Before [v2.0.0](https://github.com/fakenmc/generateData/tree/v2.0.0), lines
supporting clusters were parameterized with slopes instead of angles. We found
this caused difficulties when choosing line orientation, thus the change to
angles, which are much easier to work with.
Version [v1.3.0](https://github.com/fakenmc/generateData/tree/v1.3.0) still
uses slopes, for those who prefer this behavior.

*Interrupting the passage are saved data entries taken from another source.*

(* ===== verification/Crash.v ===== *)
(** * Crash: reopening the segmented log after a crash

    A crash while the log is open leaves in each segment's files what
    reached them: the store file the bytes its buffered writer flushed,
    the index file the whole memory map, at the [MaxIndexBytes] length
    [newIndex] truncated it up to (the mapped bytes reach the file; only
    [Close] truncates it back to its entries).  [crash] is that
    directory.  Opening it with [NewLog] succeeds, but [newIndex] takes
    each index's logical size from its file's length, so every reopened
    index is full: the theorem [log_crash_reopen] shows that every
    [append] of the reopened log then fails with [io.EOF], the
    log-level consequence of [Index.crash_reopen]. *)

From stdpp Require Import base list strings pretty sorting gmap.
From Stdlib Require Import ZArith Lia.
From Stdlib Require Import Strings.Byte.
From S2P Require Import Prelude Encoding Index Store Directory Segment CommitLog Recovery.
Import Index Store Directory Segment CommitLog.

Open Scope Z_scope.
Open Scope monolog_scope.

(** The directory a crash leaves: each segment's store file holds its
    flushed bytes, its index file the whole map. *)
Fixpoint crash_segments (segs : list segment) (d : directory) : directory :=
  match segs with
  | [] => d
  | s :: ss => crash_segments ss (<[sname (store s) := disk (store s)]> (<[Index.file (index s) := mmap (index s)]> d))
  end.

Definition crash (l : Log) (d : directory) : directory := crash_segments (segments l) d.

Section CrashLemmas.
Implicit Types (segs : list segment) (d : directory).

(** A crash changes only the files of the log's segments. *)
Lemma crash_changes segs d :
  changes_only d (crash_segments segs d)
    (fun nm => exists s, s ∈ segs /\ (nm = sname (store s) \/ nm = Index.file (index s))).
Proof.
  revert d. induction segs as [|s segs IH]; intros d; [apply changes_only_refl|]. cbn [crash_segments].
  pose proof (changes_only_trans _ _ _ _ _ (changes_only_insert d (Index.file (index s)) (mmap (index s)))
                (changes_only_insert _ (sname (store s)) (disk (store s)))) as H1.
  eapply changes_only_weaken; [exact (changes_only_trans _ _ _ _ _ H1 (IH _))|].
  intros nm [[Hi|Hs]|(x & Hx & Hn)]; [exists s; split; [set_solver | tauto] .. | exists x; split; [set_solver | exact Hn]].
Qed.

(** After a crash the files of segments named apart hold their flushed
    store bytes and their whole maps. *)
Lemma crash_lookup segs d s :
  segs_apart segs -> s ∈ segs ->
  crash_segments segs d !! sname (store s) = Some (disk (store s))
  /\ crash_segments segs d !! Index.file (index s) = Some (mmap (index s)).
Proof.
  revert d. induction segs as [|s0 segs IH]; intros d Hap Hs; [set_solver|].
  destruct (segs_apart_cons s0 segs Hap) as [Hap' Hdis]. cbn [crash_segments].
  apply elem_of_cons in Hs as [<-|Hs]; [|exact (IH _ Hap' Hs)].
  assert (Hne : sname (store s) <> Index.file (index s)).
  { destruct (Forall_inv (proj1 Hap)) as [Es Ei]. pose proof (Forall_inv (proj2 (proj2 Hap))) as Hr.
    cbn beta in Hr. rewrite Es, Ei. apply store_index_name_ne; lia. }
  split; [destruct (crash_changes segs (<[sname (store s) := disk (store s)]> (<[Index.file (index s) := mmap (index s)]> d))
                      (sname (store s))) as [->|(x & Hx & Hn)]
         | destruct (crash_changes segs (<[sname (store s) := disk (store s)]> (<[Index.file (index s) := mmap (index s)]> d))
                      (Index.file (index s))) as [->|(x & Hx & Hn)]].
  - apply lookup_insert_eq.
  - exfalso. exact (Hdis x Hx _ (or_introl eq_refl) Hn).
  - rewrite lookup_insert_ne, lookup_insert_eq by congruence. reflexivity.
  - exfalso. exact (Hdis x Hx _ (or_intror eq_refl) Hn).
Qed.

(** With no fault, opening a segment succeeds whatever its files hold:
    its index takes its logical size from the index file's length. *)
Lemma newSegment_ok d b c data :
  0 < MaxIndexBytes (Segment c) < 2 ^ 63 -> 0 <= b < 2 ^ 64 -> d !! index_name b = Some data ->
  exists s, snd (newSegment no_faults d b c) = Ok s /\ baseOffset s = b /\ config s = c
            /\ Index.size (index s) = Z.of_nat (length data)
            /\ Z.of_nat (length (mmap (index s))) = MaxIndexBytes (Segment c).
Proof.
  intros HM Hb Hd. unfold newSegment, open_create.
  assert (Hi : forall x, (<[store_name b := x]> d) !! index_name b = Some data)
    by (intros x; rewrite lookup_insert_ne by (apply store_index_name_ne; lia); exact Hd).
  destruct (d !! store_name b); unfold newStore; rewrite syscall_do_no_faults; rewrite ?Hi, ?Hd;
    rewrite newIndex_ok by exact HM; cbn [snd bind fdata];
    (eexists; split; [reflexivity|]); cbn [baseOffset config index Index.size mmap];
    rewrite length_resize; split_and!; first [reflexivity | lia].
Qed.

(** With no fault, opening the segments of distinct base offsets whose
    index files exist succeeds, one segment per base offset. *)
Lemma open_segments_ok d c bases :
  0 < MaxIndexBytes (Segment c) < 2 ^ 63 -> NoDup bases -> Forall (fun b => 0 <= b < 2 ^ 64) bases ->
  Forall (fun b => is_Some (d !! index_name b)) bases ->
  exists segs d', open_segments no_faults d c bases = (d', Ok segs)
    /\ Forall2 (fun s b => baseOffset s = b /\ config s = c
                  /\ Z.of_nat (length (mmap (index s))) = MaxIndexBytes (Segment c)
                  /\ forall data, d !! index_name b = Some data -> Index.size (index s) = Z.of_nat (length data))
               segs bases.
Proof.
  intros HM Hnd. revert d. induction Hnd as [|b bs Hb Hnd IH]; intros d Hr Hf.
  - exists [], d. split; [reflexivity | constructor].
  - inversion Hr as [|? ? Hrb Hr']; inversion Hf as [|? ? [data Hd] Hf']; subst.
    destruct (newSegment_ok d b c data HM Hrb Hd) as (s & Hs & Hbs & Hcs & Hsz & Hmm).
    pose proof (newSegment_dir no_faults d b c) as Hch.
    destruct (newSegment no_faults d b c) as [d1 r] eqn:E. cbn [snd fst] in Hs, Hch. subst r.
    assert (Hkeep : forall b', b' ∈ bs -> d1 !! index_name b' = d !! index_name b').
    { intros b' Hb'. pose proof (proj1 (Forall_forall _ _) Hr' b' Hb') as Hrb'.
      destruct (Hch (index_name b')) as [|[E1|E1]]; [assumption | ..]; exfalso.
      - exact (store_index_name_ne b b' Hrb Hrb' (eq_sym E1)).
      - apply Hb. rewrite <- (index_name_inj b' b Hrb' Hrb E1). exact Hb'. }
    destruct (IH d1 Hr') as (segs & d2 & Hos & H2).
    { apply Forall_forall. intros b' Hb'. rewrite (Hkeep b' Hb'). exact (proj1 (Forall_forall _ _) Hf' b' Hb'). }
    exists (s :: segs), d2. cbn [open_segments]. rewrite E, Hos. split; [reflexivity|].
    constructor; [split_and!; [assumption .. | intros x Hx; rewrite Hd in Hx; injection Hx as <-; exact Hsz]|].
    apply Forall2_same_length_lookup. split; [exact (Forall2_length _ _ _ H2)|].
    intros i s' b' Hs' Hb'. destruct (Forall2_lookup_lr _ _ _ _ _ _ H2 Hs' Hb') as (? & ? & ? & Hsz').
    split_and!; try assumption. intros x Hx. apply Hsz'. rewrite Hkeep; [exact Hx | exact (list_elem_of_lookup_2 _ _ _ Hb')].
Qed.

(** Segment [append] on a segment whose index is full fails with
    [io.EOF]. *)
Lemma seg_Append_full s p :
  Index.size (index s) = Z.of_nat (length (mmap (index s))) -> Index.size (index s) < 2 ^ 63 ->
  snd (Segment.Append s p) = Err EOF.
Proof.
  intros Hf Hb. unfold Segment.Append, Store.Append. cbn [snd].
  unfold Index.Write. rewrite wrap64_small by (widths; lia).
  destruct (Z.ltb_spec (Z.of_nat (length (mmap (index s)))) (Index.size (index s) + entWidth)); [reflexivity|].
  widths. lia.
Qed.

End CrashLemmas.

Section CrashTheorems.
Implicit Types (chunks : list (list (list byte))) (d : directory).

(** C21. Crash recovery: after a crash of a log that keeps [log_inv] and
    agrees with its directory, opening the directory succeeds with the
    same segments, but every index comes back full (its logical size is
    its file's over-allocated length), so every [append] of the reopened
    log fails with [io.EOF]: the log accepts no more records, where the
    spec expects reopening after a crash to give the same offsets. *)
Theorem log_crash_reopen l lo chunks c d dir p :
  log_inv l lo chunks -> log_dir l d -> Conf l = with_defaults c ->
  exists l2 d2, NewLog no_faults dir c (crash l d) = (d2, Ok l2)
    /\ baseOffset <$> segments l2 = baseOffset <$> segments l
    /\ forall d3, exists l3, Append no_faults l2 d3 p = (l3, d3, Err EOF).
Proof.
  intros Hinv Hd HC. pose proof Hinv as (Hl & Hc & Hact & Hsn & _). pose proof Hl as (_ & Hlen & Hne & _).
  pose proof (log_segs_apart l lo chunks d Hinv Hd) as Hap. pose proof Hap as (Hn & Hnd & Hr).
  pose proof (changes_canon _ d _ Hap (proj2 Hd) (crash_changes (segments l) d)) as Hcan.
  assert (Hfiles : forall s, s ∈ segments l ->
            crash l d !! store_name (baseOffset s) = Some (disk (store s))
            /\ crash l d !! index_name (baseOffset s) = Some (mmap (index s))).
  { intros s Hs. destruct (proj1 (Forall_forall _ _) Hn s Hs) as [Es Ei]. rewrite <- Es, <- Ei.
    exact (crash_lookup _ d s Hap Hs). }
  pose proof Hc as (_ & HM & _). rewrite HC in HM.
  destruct (open_segments_ok (crash l d) (with_defaults c) (baseOffset <$> segments l))
    as (segs & d2 & Hos & H2); [widths; lia | exact Hnd | apply Forall_fmap, Hr |
      apply Forall_fmap, Forall_forall; intros s Hs; unfold compose; rewrite (proj2 (Hfiles s Hs)); eauto |].
  unfold NewLog. rewrite (sort_listing (segment_bases (crash l d)) _ (log_bases_lt l lo chunks Hl Hsn)), Hos;
    [| apply (closed_listing _ _ Hap Hcan), Forall_forall; intros s Hs; unfold crash;
       rewrite (proj1 (crash_lookup _ d s Hap Hs)); eauto].
  destruct (log_last l lo chunks Hl) as (act & rs & Hlast & Hs & _).
  pose proof (Forall2_length _ _ _ H2) as L2. rewrite length_fmap in L2.
  destruct (lookup_lt_is_Some_2 segs (pred (length chunks))) as [s2 Hs2]; [apply lookup_lt_Some in Hs; lia|].
  destruct (Forall2_lookup_lr _ _ _ _ _ _ H2 Hs2 (list_lookup_fmap_Some_2 _ _ _ _ Hs)) as (_ & _ & Hmm2 & Hsz2).
  destruct (Hact act Hlast) as (_ & _ & Hmm).
  specialize (Hsz2 _ (proj2 (Hfiles act (list_elem_of_lookup_2 _ _ _ Hs)))).
  assert (Hlast2 : last segs = Some s2) by (rewrite last_lookup, L2, Hlen; exact Hs2).
  destruct segs as [|s0 segs0]; [cbn in L2; destruct (segments l); [contradiction | cbn in *; lia]|].
  eexists _, d2. split; [reflexivity|]. split.
  - cbn [segments]. apply list_eq. intros i. rewrite list_lookup_fmap.
    destruct ((s0 :: segs0) !! i) as [x|] eqn:Hx.
    + destruct (Forall2_lookup_l _ _ _ _ _ H2 Hx) as (b & Hb & <- & _). symmetry. exact Hb.
    + apply lookup_ge_None_1 in Hx. symmetry. apply lookup_ge_None_2. rewrite length_fmap. lia.
  - intros d3. unfold Append. cbn [closed segments]. rewrite Hlast2.
    pose proof (seg_Append_full s2 p) as Hfull. destruct (Segment.Append s2 p) as [s2' r].
    cbn [snd] in Hfull. rewrite Hfull; [eexists; reflexivity | rewrite Hsz2, Hmm2, <- HC; lia | rewrite Hsz2, Hmm, HC; widths; lia].
Qed.

End CrashTheorems.

Section CrashExamples.
Local Open Scope string_scope.

Lemma log_crash_reopen_witness :
  exists l2 d2, NewLog no_faults "log" cfg_log36 (crash log36_4 dir36_4) = (d2, Ok l2)
    /\ baseOffset <$> segments l2 = baseOffset <$> segments log36_4
    /\ forall d3, exists l3, Append no_faults l2 d3 (bytes_of "x") = (l3, d3, Err EOF).
Proof. apply log_crash_reopen with (lo := 0) (chunks := chunks4); [exact log36_4_inv | exact log36_4_dir | vm_compute; reflexivity]. Defined.

(** The crashed log of four records, none of them flushed from the
    stores' buffers: reopened, it still reports offsets up to 3 (the
    first index is full, the second counts three entries of zeros), yet
    every record is lost ([io.EOF] at offsets 0 and 3), and the next
    append fails with [io.EOF]. *)
Example log36_crash :
  match (NewLog no_faults "log" cfg_log36 (crash log36_4 dir36_4)).2 with
  | Ok l2 => HighestOffset l2 = Some 3 /\ snd (Read l2 0) = Err EOF /\ snd (Read l2 3) = Err EOF
             /\ (Append no_faults l2 ∅ (bytes_of "x")).2 = Err EOF
  | Err _ => False
  end.
Proof. vm_compute. split_and!; reflexivity. Qed.

End CrashExamples.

For reproducing results in studies published before May 2020, use version
[v1.2.0](https://github.com/fakenmc/generateData/tree/v1.2.0) instead.
Subsequent versions were optimized in a way that changed the order in which
the required random values are generated, thus producing slightly different
results.

## Reference

If you use this function in your work, please cite the following reference:

- Fachada, N., & Rosa, A. C. (2020).
[generateData—A 2D data generator](https://doi.org/10.1016/j.simpa.2020.100017).
Software Impacts, 4:100017. doi: [10.1016/j.simpa.2020.100017](https://doi.org/10.1016/j.simpa.2020.100017)

## Multidimensional alternative

The [*MOCluGen*](https://github.com/clugen/MOCluGen) toolbox extends
*generateData* with arbitrary dimensions and statistical distributions.
Therefore, *generateData* offers a limited subset of the functionality provided
by *MOCluGen*, although it's probably simpler to use.

## License

This script is made available under the [MIT License](LICENSE).